### WHAT TO DO
Please print the entries below exactly, from the line with "Definition handleReject (e" through the line with "(** [handleModify], up", including both of those lines and leaving out all others.

### RECORDS FOR PROCESSING

(** [getCurrentBlock(selection)] *)
Definition getCurrentBlock (d : Node) (s : Selection) : result (option Node) :=
  r <- resolve d (sel_from s) ;;
  Ok (currentBlockFrom r (depth r)).

(** [isInsideNodeType(typeName, selection)] *)
Definition isInsideNodeType (name : jsstring) (d : Node) (s : Selection) : result bool :=
  p <- findParentNodeOfType name d s ;;
  Ok (match p with Some _ => true | None => false end).

(** [Fragment.nodesBetween(from, to, f, nodeStart)] over the children [l],
    the first of which starts at [pos], with the callback of
    [getAllBlockPositions], which never returns [false]: the positions
    pushed, in the order of the calls.  [inner] is [Node.nodesBetween] on a
    child.  (The loop reads a child as long as [pos < to]; when [to] is at
    most the size of the content, as it is in every call made here, the
    children do not run out before that.) *)
Fixpoint blockPositionsWith (inner : Node -> nat -> nat -> nat -> list nat)
         (from to nodeStart : nat) (l : list Node) (pos : nat) : list nat :=
  match l with
  | [] => []
  | child :: rest =>
      if pos <? to then
        let e := pos + nodeSize child in
        (if from <? e then
           (if isBlock (nodeType child)
               && negb (eqlit (typeName (nodeType child)) "doc")
            then [nodeStart + pos] else [])
           ++ (if contentSize child =? 0 then []
               else
                 let start := pos + 1 in
                 inner child (from - start) (Nat.min (contentSize child) (to - start))
                       (nodeStart + start))
         else [])
        ++ blockPositionsWith inner from to nodeStart rest e
      else []
  end.

(** [node.nodesBetween(from, to, f, startPos)] with that callback. *)
Fixpoint blockPositionsIn (n : Node) (from to startPos : nat) : list nat :=
  match n with
  | Text _ _ => []
  | Elem _ _ cs => blockPositionsWith blockPositionsIn from to startPos cs 0
  end.

(** [getAllBlockPositions(doc)]: [doc.descendants(f)] is
    [doc.nodesBetween(0, doc.content.size, f)]. *)
Definition getAllBlockPositions (d : Node) : list nat :=
  blockPositionsIn d 0 (contentSize d) 0.

(** [canConvertTo(from, toTypeName)] *)
Definition canConvertTo (from : Node) (toTypeName : jsstring) : bool :=
  let textBlocks := [lit "paragraph"; lit "heading"; lit "blockquote"] in
  let listTypes := [lit "bullet_list"; lit "ordered_list"; lit "task_list";
                    lit "toggle_list"] in
  let name := typeName (nodeType from) in
  if existsb (JS.eqb name) textBlocks && existsb (JS.eqb toTypeName) textBlocks then true
  else if existsb (JS.eqb name) listTypes && existsb (JS.eqb toTypeName) listTypes then true
  else true.

End EditorUtils.

(* ------------------------------------------------------------------ *)
(** ** The editor component: AI text in the document *)

Module Editor.

Import Schema PM State.

(** The marker that frames the structured payload in the streamed text. *)
Definition MARK : jsstring := lit "<<<PMJSON>>>".

Definition lineTerminator (ch : codeunit) : bool :=
  existsb (N.eqb ch) [10; 13; 8232; 8233]%N.

(** After an opening marker: the length of the run of [.] up to a closing
    marker, at least [least] long; the shortest such run ([lazy]) or the
    longest. *)
Fixpoint closing (lazy : bool) (least : nat) (k : nat) (found : option nat)
         (s : jsstring) : option nat :=
  let here := (least <=? k) && startsWith MARK s in
  let found' := if here then Some k else found in
  if here && lazy then Some k
  else match s with
       | [] => found'
       | ch :: s' =>
           if lineTerminator ch then found'
           else closing lazy least (S k) found' s'
       end.

(** The leftmost match of the marker pattern in [s]: its index and the
    length of the run between the two markers. *)
Fixpoint markerFrom (lazy : bool) (least : nat) (i : nat) (s : jsstring)
  : option (nat * nat) :=
  match (if startsWith MARK s
         then closing lazy least 0 None (skipn (List.length MARK) s)
         else None) with
  | Some k => Some (i, k)
  | None =>
      match s with
      | [] => None
      | _ :: s' => markerFrom lazy least (S i) s'
      end
  end.

(** [apiText.match(/<<<PMJSON>>>(.+?)<<<PMJSON>>>/)]: the group. *)
Definition jsonMatch (apiText : jsstring) : option jsstring :=
  match markerFrom true 1 0 apiText with
  | Some (i, k) => Some (slice2 (i + List.length MARK) (i + List.length MARK + k) apiText)
  | None => None
  end.

(** [apiText.replace(/<<<PMJSON>>>.*<<<PMJSON>>>/, "")] *)
Definition stripMarker (apiText : jsstring) : jsstring :=
  match markerFrom false 0 0 apiText with
  | Some (i, k) => firstn i apiText ++ skipn (i + 2 * List.length MARK + k) apiText
  | None => apiText
  end.

(** The text shown: the streamed text without the framed payload. *)
Definition displayText (apiText : jsstring) : jsstring :=
  trim (stripMarker apiText).

(** The refs and state of the component, with the state of the view. *)
Record Editor := {
  view : EditorState;
  lastInsertedLength : nat;
  aiTextStartPos : option nat;
  fullAiText : jsstring;
  parsedJson : option JSON;
  isReplacingSelection : bool;
  originalText : jsstring;
  selectionRange : option (nat * nat);
  showToolbar : bool
}.

Definition mount (st : EditorState) : Editor :=
  {| view := st; lastInsertedLength := 0; aiTextStartPos := None;
     fullAiText := []; parsedJson := None; isReplacingSelection := false;
     originalText := []; selectionRange := None; showToolbar := false |}.

Definition emMark : Mark := {| mtype := em; mattrs := [] |}.

Section WithParser.

(** [JSON.parse]: [None] when it throws. *)
Variable JSON_parse : jsstring -> option JSON.

(** The effect that runs when [apiText] changes: the text that arrived
    since the last run is inserted, marked [em]. *)
Definition onApiText (apiText : jsstring) (e : Editor) : result Editor :=
  match apiText with
  | [] =>
      Ok {| view := view e; lastInsertedLength := 0;
            aiTextStartPos := aiTextStartPos e; fullAiText := [];
            parsedJson := None; isReplacingSelection := isReplacingSelection e;
            originalText := originalText e; selectionRange := selectionRange e;
            showToolbar := showToolbar e |}
  | _ =>
      let '(parsed', full') :=
        match jsonMatch apiText with
        | Some g =>
            match JSON_parse g with
            | Some v => (Some v, trim (stripMarker apiText))
            | None => (parsedJson e, apiText)
            end
        | None => (parsedJson e, apiText)
        end in
      let last := lastInsertedLength e in
      if last <? List.length (displayText apiText) then
        let newChunk := removeCR (slice last (displayText apiText)) in
        '(view', start') <-
          match newChunk with
          | [] => Ok (view e, aiTextStartPos e)
          | _ =>
              let insertPos :=
                match aiTextStartPos e with
                | Some p => p + last
                | None => sel_from (selection (view e))
                end in
              let start' :=
                match aiTextStartPos e with
                | Some p => Some p
                | None => Some insertPos
                end in
              n <- schemaText newChunk [emMark] ;;
              t <- insert (tr (view e))
                     (insertPos + last - (if 0 <? last then last else 0)) [n] ;;
              v <- SlashCommand.dispatch (view e) t ;;
              Ok (v, start')
          end ;;
        Ok {| view := view'; lastInsertedLength := List.length (displayText apiText);
              aiTextStartPos := start'; fullAiText := full';
              parsedJson := parsed'; isReplacingSelection := isReplacingSelection e;
              originalText := originalText e; selectionRange := selectionRange e;
              showToolbar := showToolbar e |}
      else
        Ok {| view := view e; lastInsertedLength := last;
              aiTextStartPos := aiTextStartPos e; fullAiText := full';
              parsedJson := parsed'; isReplacingSelection := isReplacingSelection e;
              originalText := originalText e; selectionRange := selectionRange e;
              showToolbar := showToolbar e |}
  end.

End WithParser.

(** [handleReject], up to its call of [onReject]. *)
Definition handleReject (e : Editor) : result Editor :=
  v <- match aiTextStartPos e with
       | Some startPos =>
           let endPos := contentSize (doc (view e)) - 1 in
           t <- delete (tr (view e)) startPos endPos ;;
           t' <- (if isReplacingSelection e
                     && match originalText e with [] => false | _ => true end
                  then n <- schemaText (originalText e) [] ;; insert t startPos [n]
                  else Ok t) ;;
           SlashCommand.dispatch (view e) t'
       | None => Ok (view e)
       end ;;
  Ok {| view := v; lastInsertedLength := 0; aiTextStartPos := None;
        fullAiText := []; parsedJson := parsedJson e;
        isReplacingSelection := false; originalText := [];
        selectionRange := None; showToolbar := false |}.

(** [handleModify], up to its call of [onModify]. *)
Definition handleModify (e : Editor) : result Editor :=
  match aiTextStartPos e with
  | Some startPos =>
      let endPos := contentSize (doc (view e)) - 1 in
      t <- delete (tr (view e)) startPos endPos ;;
      v <- SlashCommand.dispatch (view e) t ;;
      Ok {| view := v; lastInsertedLength := 0; aiTextStartPos := aiTextStartPos e;
            fullAiText := fullAiText e; parsedJson := parsedJson e;
            isReplacingSelection := isReplacingSelection e;
            originalText := originalText e; selectionRange := selectionRange e;
            showToolbar := false |}
  | None =>
      Ok {| view := view e; lastInsertedLength := lastInsertedLength e;
            aiTextStartPos := None; fullAiText := fullAiText e;
            parsedJson := parsedJson e;
            isReplacingSelection := isReplacingSelection e;
            originalText := originalText e; selectionRange := selectionRange e;
            showToolbar := false |}
  end.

### EXERCISE OUTPUT
Definition handleReject (e : Editor) : result Editor :=
  v <- match aiTextStartPos e with
       | Some startPos =>
           let endPos := contentSize (doc (view e)) - 1 in
           t <- delete (tr (view e)) startPos endPos ;;
           t' <- (if isReplacingSelection e
                     && match originalText e with [] => false | _ => true end
                  then n <- schemaText (originalText e) [] ;; insert t startPos [n]
                  else Ok t) ;;
           SlashCommand.dispatch (view e) t'
       | None => Ok (view e)
       end ;;
  Ok {| view := v; lastInsertedLength := 0; aiTextStartPos := None;
        fullAiText := []; parsedJson := parsedJson e;
        isReplacingSelection := false; originalText := [];
        selectionRange := None; showToolbar := false |}.

(** [handleModify], up to its call of [onModify]. *)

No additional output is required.